Sepsis: Fighting A Serious Health and Economic ConditionBy Carlos Hernandez | Wed, 10/28/2020 - 13:58
Sepsis is a growing global healthcare concern that affects millions of people and costs the healthcare industry billions of dollars (U.S.) each year. Let’s review some figures:
- More than 49 million people are affected by sepsis worldwide.
- Sepsis has a global mortality rate that ranges from 15 percent to 50 percent, depending on the country. Latin American countries are on the upper end.
- In the US, one-third of patients who die in a hospital have sepsis.

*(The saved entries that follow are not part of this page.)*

Lemma travel_handleAddSpot_items (now : nat -> Z) (s : TravelSection.state)
    (k : nat) (result : TravelSearchResult.t) :
  TravelSection.searchResult s = Some result ->
  (TravelSection.handleAddSpot now s k).1
  = {| TravelSection.items :=
         {| TravelSpot.id := NumberToString (of_Z (now k));
            TravelSpot.name := TravelSearchResult.name result;
            TravelSpot.address := Some (TravelSearchResult.address result);
            TravelSpot.status := WANT_TO_GO;
            TravelSpot.googleMapsUri := Some (TravelSearchResult.uri result);
            TravelSpot.rating := None;
            TravelSpot.userNotes := None;
            TravelSpot.addedAt := of_Z (now (S k)) |}
         :: TravelSection.items s;
       TravelSection.activeTab := WANT_TO_GO;
       TravelSection.query := [];
       TravelSection.searchResult := None |}.
Proof.
  intros Hr. unfold TravelSection.handleAddSpot. rewrite Hr.
  by rewrite !Timed_bind_unfold.
Qed.

(** X24. The two tabs of the travel section share the held spots
    between them, and the spot that [handleAddSpot] makes of a search
    result comes first under the tab that it opens. [handleMoveStatus]
    keeps the ids and the names of the list, leaves the spots with
    another id as they are and puts every spot with the id under the tab
    of the new status; a deletion of the id gives the same list after the
    move as before it, and moving back restores the list when the spots
    with the id had one status. *)
Theorem travel_tabs_and_moves (id : jsstring) (newStatus oldStatus : TravelStatus)
    (items : list TravelSpot.t) :
  let moved := TravelSection.handleMoveStatus id newStatus items in
  length (TravelSection.filteredItems WANT_TO_GO items)
  + length (TravelSection.filteredItems VISITED items) = length items
  /\ (forall now s k result,
        TravelSection.searchResult s = Some result ->
        let s' := (TravelSection.handleAddSpot now s k).1 in
        exists newItem,
          TravelSection.items s' = newItem :: TravelSection.items s
          /\ TravelSection.filteredItems (TravelSection.activeTab s')
               (TravelSection.items s')
             = newItem
               :: TravelSection.filteredItems WANT_TO_GO (TravelSection.items s))
  /\ map TravelSpot.id moved = map TravelSpot.id items
  /\ map TravelSpot.name moved = map TravelSpot.name items
  /\ Forall2 (fun old new => TravelSpot.id old = id \/ new = old) items moved
  /\ Forall (fun item =>
               TravelSpot.id item = id ->
               item ∈ TravelSection.filteredItems newStatus moved)
            moved
  /\ TravelSection.handleDelete id moved = TravelSection.handleDelete id items
  /\ (Forall (fun item => TravelSpot.id item = id ->
                          TravelSpot.status item = oldStatus) items ->
      TravelSection.handleMoveStatus id oldStatus moved = items).
Proof.
  intros moved. split; [apply travel_tabs_length|].
  split.
  { intros now s k result Hr s'. unfold s'.
    rewrite (travel_handleAddSpot_items now s k result Hr).
    eexists. split; reflexivity. }
  unfold moved, TravelSection.handleMoveStatus.
  split; [|split; [|split; [|split; [|split]]]].
  - rewrite map_map. apply map_ext. intros item.
    by destruct (string_eqb (TravelSpot.id item) id).
  - rewrite map_map. apply map_ext. intros item.
    by destruct (string_eqb (TravelSpot.id item) id).
  - induction items as [|x l IH]; constructor; [|exact IH].
    destruct (string_eqb (TravelSpot.id x) id) eqn:He; [left|by right].
    by apply string_eqb_eq.
  - apply Forall_forall. intros item Hin Hid.
    apply elem_of_travel_tab. split; [done|].
    apply list_elem_of_In, in_map_iff in Hin as (old & <- & _).
    destruct (string_eqb (TravelSpot.id old) id) eqn:He; [done|].
    apply string_eqb_false in He. done.
  - unfold TravelSection.handleDelete, without_id.
    induction items as [|x l IH]; [done|]. cbn [map List.filter].
    destruct (string_eqb (TravelSpot.id x) id) eqn:He; simpl; rewrite He; simpl.
    + exact IH.
    + by rewrite IH.
  - intros Hall. rewrite map_map.
    induction Hall as [|x l Hx _ IH]; [done|]. cbn [map]. rewrite IH. f_equal.
    destruct (string_eqb (TravelSpot.id x) id) eqn:He.
    + simpl. rewrite He. apply string_eqb_eq in He.
      rewrite <- (Hx He). by destruct x.
    + by rewrite He.
Qed.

- Sepsis is the first cause of hospital readmission in the US, with 20 percent re-hospitalized within 30 days.
- Among hospitalization costs, sepsis is the No. 1 condition on the list. In the US, the annual costs are more than US$24 billion and increased about 19 percent from 2011 to 2013.
One of the challenges of this condition is that patients get worse very quickly. They move from sepsis to severe sepsis within 72 hours. Early administration of antibiotics can decrease the chance of mortality by 7.6 percent each hour.

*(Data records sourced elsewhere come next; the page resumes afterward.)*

Lemma sort_by_key_perm l : sort_by_key l ≡ₚ l.
Proof.
  unfold sort_by_key. rewrite <- (app_nil_r l) at 2. generalize (@nil A) as acc.
  induction l as [|x l IH]; intros acc; cbn; [done|]. rewrite IH, insert_by_key_perm. by rewrite Permutation_middle.
Qed.

Lemma sort_by_key_ascending l : ascending (sort_by_key l).
Proof.
  unfold sort_by_key. assert (Hn : ascending []) by constructor. revert Hn. generalize (@nil A) as acc.
  induction l as [|x l IH]; intros acc Ha; cbn; [done|]. by apply IH, insert_by_key_ascending.
Qed.

Lemma insert_by_key_last x l : Forall (fun y => key y <= key x) l -> insert_by_key x l = l ++ [x].
Proof.
  induction 1 as [|y l Hy _ IH]; [done|]. cbn. rewrite (proj2 (Z.ltb_ge _ _)) by done. by rewrite IH.
Qed.

(** What is sorted stays as it is. *)
Lemma sort_by_key_id l : ascending l -> sort_by_key l = l.
Proof.
  intros Hl. unfold sort_by_key. change l with ([] ++ l) at 2.
  assert (Hacc : Forall (fun y => Forall (fun z => key y <= key z) l) []) by constructor.
  revert Hacc. generalize (@nil A) as acc. induction Hl as [|x l Hl IH Hx]; intros acc Hacc; cbn.
  - by rewrite app_nil_r.
  - rewrite insert_by_key_last.
    + rewrite IH; [by rewrite <- app_assoc|]. apply Forall_app; split.
      * eapply Forall_impl; [exact Hacc|]. cbn. by intros y [_ ?]%Forall_cons.
      * by repeat constructor.
    + eapply Forall_impl; [exact Hacc|]. cbn. by intros y [? _]%Forall_cons.
Qed.
End sorting.

(** ** Iterators

    A Rust [Iterator] is a [next] function on a cursor.  [items] collects it;
    the fuel is the size of the cursor, and [items_eq] says that it is enough
    whenever [next] consumes something: the loop terminates and no element is
    lost to the fuel. *)
Section iterators.
Context {S A : Type} (next : S -> option (A * S)) (size : S -> nat).

Fixpoint collect (fuel : nat) (s : S) : list A :=
  match fuel with
  | O => []
  | Datatypes.S fuel =>
      match next s with
      | None => []
      | Some (a, s') => a :: collect fuel s'
      end
  end.

Definition items (s : S) : list A := collect (Datatypes.S (size s)) s.

Hypothesis next_consumes : forall s a s', next s = Some (a, s') -> (size s' < size s)%nat.

Lemma collect_enough f1 f2 s :
  (size s < f1)%nat -> (size s < f2)%nat -> collect f1 s = collect f2 s.
Proof using next_consumes.
  revert f2 s. induction f1 as [|f1 IH]; intros f2 s H1 H2; [lia|].
  destruct f2 as [|f2]; [lia|]. cbn. destruct (next s) as [[a s']|] eqn:Hn; [|done].
  apply next_consumes in Hn. f_equal. apply IH; lia.
Qed.

Lemma items_eq s :
  items s = match next s with None => [] | Some (a, s') => a :: items s' end.
Proof using next_consumes.
  unfold items at 1. cbn [collect]. destruct (next s) as [[a s']|] eqn:Hn; [|done].
  apply next_consumes in Hn. f_equal. apply collect_enough; lia.
Qed.

(** Induction along the iteration. *)
Lemma items_ind (P : S -> Prop) :
  (forall s, next s = None -> P s) ->
  (forall s a s', next s = Some (a, s') -> P s' -> P s) ->
  forall s, P s.
Proof using next_consumes.
  intros H0 H1 s. remember (size s) as n eqn:Hn. revert s Hn.
  induction n as [n IH] using lt_wf_ind. intros s ->.
  destruct (next s) as [[a s']|] eqn:Hs; [|by apply H0].
  eapply H1; [done|]. eapply IH; [by eapply next_consumes|done].
Qed.
End iterators.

This serious condition leads to longer stays in the hospital, mainly in the ICU, which is one of the factors that increase the cost.
Around 85 percent of septic patients enter the healthcare system through the emergency department that triages and diagnoses them; however, frequently the symptoms are vague, and diagnosis is complicated and takes time.

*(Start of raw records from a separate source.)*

(** [Connect] of msg.rs *)
Record Connect := {
  c_ssid : bytes; c_bssid : option bytes; c_freq_mhz : option Z; c_auth_type : Z; c_wpa_versions : Z;
  c_pairwise_ciphers : list Z; c_group_cipher : option Z; c_akms : list Z; c_mfp : option Z; c_ies : bytes;
}.
Inductive KeyScope := Unicast | Multicast | Both.
#[export] Instance KeyScope_eq_dec : EqDecision KeyScope.
Proof. solve_decision. Defined.

Section msg.
Context {he : HostEndian}.

(** ** msg.rs *)

Definition request_of (family flags seq cmd : Z) : bytes :=
  MsgBuilder_header (MsgBuilder_new family flags seq) (genlmsghdr cmd 0).
Definition ACKED : Z := Z.lor NLM_F_REQUEST NLM_F_ACK.
Definition DUMPED : Z := Z.lor NLM_F_REQUEST NLM_F_DUMP.

Definition get_family (seq : Z) (name : bytes) : bytes :=
  MsgBuilder_finish (MsgBuilder_attr_str
    (MsgBuilder_header (MsgBuilder_new GENL_ID_CTRL NLM_F_REQUEST seq) (genlmsghdr CTRL_CMD_GETFAMILY 1))
    CTRL_ATTR_FAMILY_NAME name).
Definition get_wiphy (family seq : Z) : bytes :=
  MsgBuilder_finish (MsgBuilder_attr (request_of family DUMPED seq NL80211_CMD_GET_WIPHY)
    NL80211_ATTR_SPLIT_WIPHY_DUMP []).
Definition get_interface (family seq : Z) : bytes :=
  MsgBuilder_finish (request_of family DUMPED seq NL80211_CMD_GET_INTERFACE).

(** [nest.attr(i as u16 + 1, ssid)]: the numbers do not wrap below 65535 of them. *)
Fixpoint ssid_nest (nest : bytes) (i : Z) (ssids : list bytes) : bytes :=
  match ssids with
  | [] => nest
  | ssid :: ssids => ssid_nest (Nest_attr nest (wrap 16 (wrap 16 i + 1)) ssid) (i + 1) ssids
  end.
Definition trigger_scan (family seq ifindex : Z) (ssids : list bytes) : bytes :=
  let nest := match ssids with [] => Nest_attr [] 1 [] | _ => [] end in
  let nest := ssid_nest nest 0 ssids in
  let b := request_of family ACKED seq NL80211_CMD_TRIGGER_SCAN in
  let b := MsgBuilder_attr_u32 b NL80211_ATTR_IFINDEX ifindex in
  MsgBuilder_finish (MsgBuilder_attr b NL80211_ATTR_SCAN_SSIDS nest).
Definition get_scan (family seq ifindex : Z) : bytes :=
  MsgBuilder_finish (MsgBuilder_attr_u32 (request_of family DUMPED seq NL80211_CMD_GET_SCAN)
    NL80211_ATTR_IFINDEX ifindex).

Definition suites (l : list Z) : bytes := concat (map (ne_encode 4) l).

Definition is_empty {A} (l : list A) : bool := match l with [] => true | _ => false end.

Definition crypto_settings (b : bytes) (r : Connect) : bytes :=
  let b := if negb (c_wpa_versions r =? 0) then MsgBuilder_attr_u32 b NL80211_ATTR_WPA_VERSIONS (c_wpa_versions r) else b in
  let b := if negb (is_empty (c_pairwise_ciphers r))
           then MsgBuilder_attr b NL80211_ATTR_CIPHER_SUITES_PAIRWISE (suites (c_pairwise_ciphers r)) else b in
  let b := match c_group_cipher r with
           | Some group => MsgBuilder_attr_u32 b NL80211_ATTR_CIPHER_SUITE_GROUP group
           | None => b
           end in
  let b := if negb (is_empty (c_akms r)) then MsgBuilder_attr b NL80211_ATTR_AKM_SUITES (suites (c_akms r)) else b in
  let b := match c_mfp r with Some mfp => MsgBuilder_attr_u32 b NL80211_ATTR_USE_MFP mfp | None => b end in
  if negb (is_empty (c_ies r)) then MsgBuilder_attr b NL80211_ATTR_IE (c_ies r) else b.

Definition bss_named (b : bytes) (r : Connect) : bytes :=
  let b := match c_bssid r with Some bssid => MsgBuilder_attr b NL80211_ATTR_MAC bssid | None => b end in
  match c_freq_mhz r with Some freq => MsgBuilder_attr_u32 b NL80211_ATTR_WIPHY_FREQ freq | None => b end.

Definition connect (family seq ifindex : Z) (r : Connect) : bytes :=
  let b := request_of family ACKED seq NL80211_CMD_CONNECT in
  let b := MsgBuilder_attr_u32 b NL80211_ATTR_IFINDEX ifindex in
  let b := MsgBuilder_attr b NL80211_ATTR_SSID (c_ssid r) in
  let b := MsgBuilder_attr_u32 b NL80211_ATTR_AUTH_TYPE (c_auth_type r) in
  let b := crypto_settings (bss_named b r) r in
  let b := if is_some (c_group_cipher r) || negb (is_empty (c_pairwise_ciphers r))
           then MsgBuilder_attr b NL80211_ATTR_PRIVACY [] else b in
  MsgBuilder_finish b.
Definition associate (family seq ifindex : Z) (r : Connect) : bytes :=
  let b := request_of family ACKED seq NL80211_CMD_ASSOCIATE in
  let b := MsgBuilder_attr_u32 b NL80211_ATTR_IFINDEX ifindex in
  let b := MsgBuilder_attr b NL80211_ATTR_SSID (c_ssid r) in
  MsgBuilder_finish (crypto_settings (bss_named b r) r).

Definition authenticate (family seq ifindex : Z) (ssid bssid : bytes) (freq_mhz auth_type : Z) (data : bytes) : bytes :=
  let b := request_of family ACKED seq NL80211_CMD_AUTHENTICATE in
  let b := MsgBuilder_attr_u32 b NL80211_ATTR_IFINDEX ifindex in
  let b := MsgBuilder_attr b NL80211_ATTR_MAC bssid in
  let b := MsgBuilder_attr_u32 b NL80211_ATTR_WIPHY_FREQ freq_mhz in
  let b := MsgBuilder_attr b NL80211_ATTR_SSID ssid in
  let b := MsgBuilder_attr_u32 b NL80211_ATTR_AUTH_TYPE auth_type in
  MsgBuilder_finish (MsgBuilder_attr b NL80211_ATTR_AUTH_DATA data).

Definition disconnect (family seq ifindex reason : Z) : bytes :=
  let b := request_of family ACKED seq NL80211_CMD_DISCONNECT in
  let b := MsgBuilder_attr_u32 b NL80211_ATTR_IFINDEX ifindex in
  MsgBuilder_finish (MsgBuilder_attr b NL80211_ATTR_REASON_CODE (ne_encode 2 reason)).

Definition set_power_save (family seq ifindex : Z) (enabled : bool) : bytes :=
  let b := request_of family ACKED seq NL80211_CMD_SET_POWER_SAVE in
  let b := MsgBuilder_attr_u32 b NL80211_ATTR_IFINDEX ifindex in
  MsgBuilder_finish (MsgBuilder_attr_u32 b NL80211_ATTR_PS_STATE
    (if enabled then NL80211_PS_ENABLED else NL80211_PS_DISABLED)).

Definition new_pairwise_key (family seq ifindex : Z) (peer : bytes) (cipher : Z) (key : bytes) : bytes :=
  let b := request_of family ACKED seq NL80211_CMD_NEW_KEY in
  let b := MsgBuilder_attr_u32 b NL80211_ATTR_IFINDEX ifindex in
  let b := MsgBuilder_attr b NL80211_ATTR_MAC peer in
  let b := MsgBuilder_attr b NL80211_ATTR_KEY_DATA key in
  let b := MsgBuilder_attr b NL80211_ATTR_KEY_IDX [0] in
  let b := MsgBuilder_attr_u32 b NL80211_ATTR_KEY_CIPHER cipher in
  MsgBuilder_finish (MsgBuilder_attr_u32 b NL80211_ATTR_KEY_TYPE NL80211_KEYTYPE_PAIRWISE).
Definition new_group_key (family seq ifindex idx cipher : Z) (key rsc : bytes) : bytes :=
  let b := request_of family ACKED seq NL80211_CMD_NEW_KEY in
  let b := MsgBuilder_attr_u32 b NL80211_ATTR_IFINDEX ifindex in
  let b := MsgBuilder_attr b NL80211_ATTR_KEY_DATA key in
  let b := MsgBuilder_attr b NL80211_ATTR_KEY_IDX [idx] in
  let b := MsgBuilder_attr_u32 b NL80211_ATTR_KEY_CIPHER cipher in
  let b := MsgBuilder_attr_u32 b NL80211_ATTR_KEY_TYPE NL80211_KEYTYPE_GROUP in
  MsgBuilder_finish (if negb (is_empty rsc) then MsgBuilder_attr b NL80211_ATTR_KEY_SEQ rsc else b).
Definition set_default_key (family seq ifindex idx : Z) (scope : KeyScope) : bytes :=
  let types := match scope with Unicast | Both => Nest_attr [] NL80211_KEY_DEFAULT_TYPE_UNICAST [] | _ => [] end in
  let types := match scope with
               | Multicast | Both => Nest_attr types NL80211_KEY_DEFAULT_TYPE_MULTICAST []
               | _ => types
               end in
  let b := request_of family ACKED seq NL80211_CMD_SET_KEY in
  let b := MsgBuilder_attr_u32 b NL80211_ATTR_IFINDEX ifindex in
  let b := MsgBuilder_attr b NL80211_ATTR_KEY_IDX [idx] in
  let b := MsgBuilder_attr b NL80211_ATTR_KEY_DEFAULT [] in
  MsgBuilder_finish (MsgBuilder_attr b NL80211_ATTR_KEY_DEFAULT_TYPES types).

(** ** sock.rs: commands, each one acknowledged exchange *)

Definition Nl80211_trigger_scan (family sock ifindex : Z) (ssids : list bytes) :=
  ask sock (fun seq => trigger_scan family seq ifindex ssids) ignore tt.
Definition Nl80211_connect (family sock ifindex : Z) (r : Connect) :=
  ask sock (fun seq => connect family seq ifindex r) ignore tt.
Definition Nl80211_authenticate (family sock ifindex : Z) (ssid bssid : bytes) (freq_mhz auth_type : Z) (data : bytes) :=
  ask sock (fun seq => authenticate family seq ifindex ssid bssid freq_mhz auth_type data) ignore tt.
Definition Nl80211_associate (family sock ifindex : Z) (r : Connect) :=
  ask sock (fun seq => associate family seq ifindex r) ignore tt.
Definition Nl80211_disconnect (family sock ifindex reason : Z) :=
  ask sock (fun seq => disconnect family seq ifindex reason) ignore tt.
Definition Nl80211_set_power_save (family sock ifindex : Z) (enabled : bool) :=
  ask sock (fun seq => set_power_save family seq ifindex enabled) ignore tt.
Definition Nl80211_new_pairwise_key (family sock ifindex : Z) (peer : bytes) (cipher : Z) (key : bytes) :=
  ask sock (fun seq => new_pairwise_key family seq ifindex peer cipher key) ignore tt.
Definition Nl80211_new_group_key (family sock ifindex idx cipher : Z) (key rsc : bytes) :=
  ask sock (fun seq => new_group_key family seq ifindex idx cipher key rsc) ignore tt.
Definition Nl80211_set_default_key (family sock ifindex idx : Z) (scope : KeyScope) :=
  ask sock (fun seq => set_default_key family seq ifindex idx scope) ignore tt.

(** ** sock.rs: dumps *)

Inductive NlError := Netlink (e : Error) | NoFamily (name : bytes).

Definition family_handler (_ : option Family) (m : Message) : exec Error (option Family) :=
  Ok (Family_parse (msg_payload m)).
Definition resolve_genl_family (sock : Z) (name : bytes) (dgs : list Datagram) : option (exec NlError Family) :=
  (fun res => match res with
              | Ok (Some f) => Ok f
              | Ok None => Err (NoFamily name)
              | Err e => if bool_decide (e = ErrKernel ENOENT) then Err (NoFamily name) else Err (Netlink e)
              | Panic => Panic
              end) <$> request family_handler (get_family (next_seq sock) name) None dgs.

Definition push_chunk (l : list Wiphy) (m : Message) : exec Error (list Wiphy) :=
  Ok (match WiphyChunk_parse m with Some c => take_chunk c l | None => l end).
Definition sorted_by {A} (key : A -> Z) (res : exec Error (list A)) : exec Error (list A) :=
  l ← res; Ok (sort_by_key key l).
Definition wiphys (family sock : Z) (dgs : list Datagram) : Z * option (exec Error (list Wiphy)) :=
  let (sock, res) := ask sock (get_wiphy family) push_chunk [] dgs in (sock, sorted_by w_index <$> res).

Definition push_interface (l : list Interface) (m : Message) : exec Error (list Interface) :=
  Ok (l ++ option_list (Interface_parse m)).
Definition interfaces (family sock : Z) (dgs : list Datagram) : Z * option (exec Error (list Interface)) :=
  let (sock, res) := ask sock (get_interface family) push_interface [] dgs in (sock, sorted_by i_ifindex <$> res).

Definition bss_of (m : Message) : option Bss :=
  a ← attr_find (NAttrs_of_body (msg_payload m)) NL80211_ATTR_BSS; Bss_parse (attr_payload a).
Definition push_bss (l : list Bss) (m : Message) : exec Error (list Bss) := Ok (l ++ option_list (bss_of m)).
Definition scan_results (family sock ifindex : Z) (dgs : list Datagram) : Z * option (exec Error (list Bss)) :=
  ask sock (fun seq => get_scan family seq ifindex) push_bss [] dgs.

(** ** sock.rs: [Events::read]

    What the receives return until the queue is empty; the receive buffer is
    64 KiB, and a datagram cut short is dropped. *)
Definition event_of (family : Z) (n : Z * bytes) : option Event :=
  if fst n =? family then Event_decode (snd n) else None.
Fixpoint Events_read (family : Z) (rs : list Recv) : exec Error (list Event) :=
  match rs with
  | [] | Again :: _ => Ok []
  | Interrupted :: _ => Err (ErrIo EINTR)
  | RecvFailed errno :: _ => Err (ErrIo errno)
  | Got dg :: rs => l ← Events_read family rs; Ok (omap (event_of family) (notifications dg) ++ l)
  end.
End msg.

(** ** What a request carries *)
Section carried.
Context {he : HostEndian}.

Definition attr (k : Z) (data : bytes) : Attr := {| attr_kind := k; attr_payload := data |}.

(** A request's attributes, in order: each type at most once, with a payload
    or left out. *)
Abbreviation fields := (list (Z * option bytes)).
Definition present (l : fields) : list Attr := omap (fun f => attr (fst f) <$> snd f) l.
Definition field (k : Z) (l : fields) : option bytes :=
  match find_first (fun f => fst f =? k) l with Some f => snd f | None => None end.

Lemma field_cons k j o l : field k ((j, o) :: l) = if j =? k then o else field k l.
Proof. unfold field. cbn. by destruct (j =? k). Qed.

As mentioned, early attention improves the odds for recovery and decreases the costs significantly, so tools that support an early diagnosis are key for patients and for healthcare providers.
To help with early sepsis detection, Beckman Coulter has created an Early Sepsis Indicator that is reported as part of a routine complete blood count and can provide an earlier alert to possible sepsis or developing sepsis when added to the current standard of care and clinical judgment. This is an FDA-approved tool that we introduced to Mexico this year.
Also, Beckman Coulter has recently been awarded a contract totaling $1.25 million, with potential to be awarded an additional $6.5 million if all contract options are exercised, from the DRIVe (Division of Research, Innovation, and Ventures) established by the Biomedical Advanced Research and Development Authority (BARDA) under the Office of the Assistant Secretary for Preparedness and Response (ASPR) within the United States Department of Health and Human Services (HHS).
The contract will enable Beckman Coulter, in collaboration with Dascena, Inc, to develop and commercialize a novel machine learning-based sepsis detection algorithm. By combining novel lab test parameter values with electronic health record information, the objective for this next-generation analytical algorithm will be to accurately predict and detect sepsis earlier, with the goals of reducing sepsis mortality through earlier intervention and reducing the total cost of care.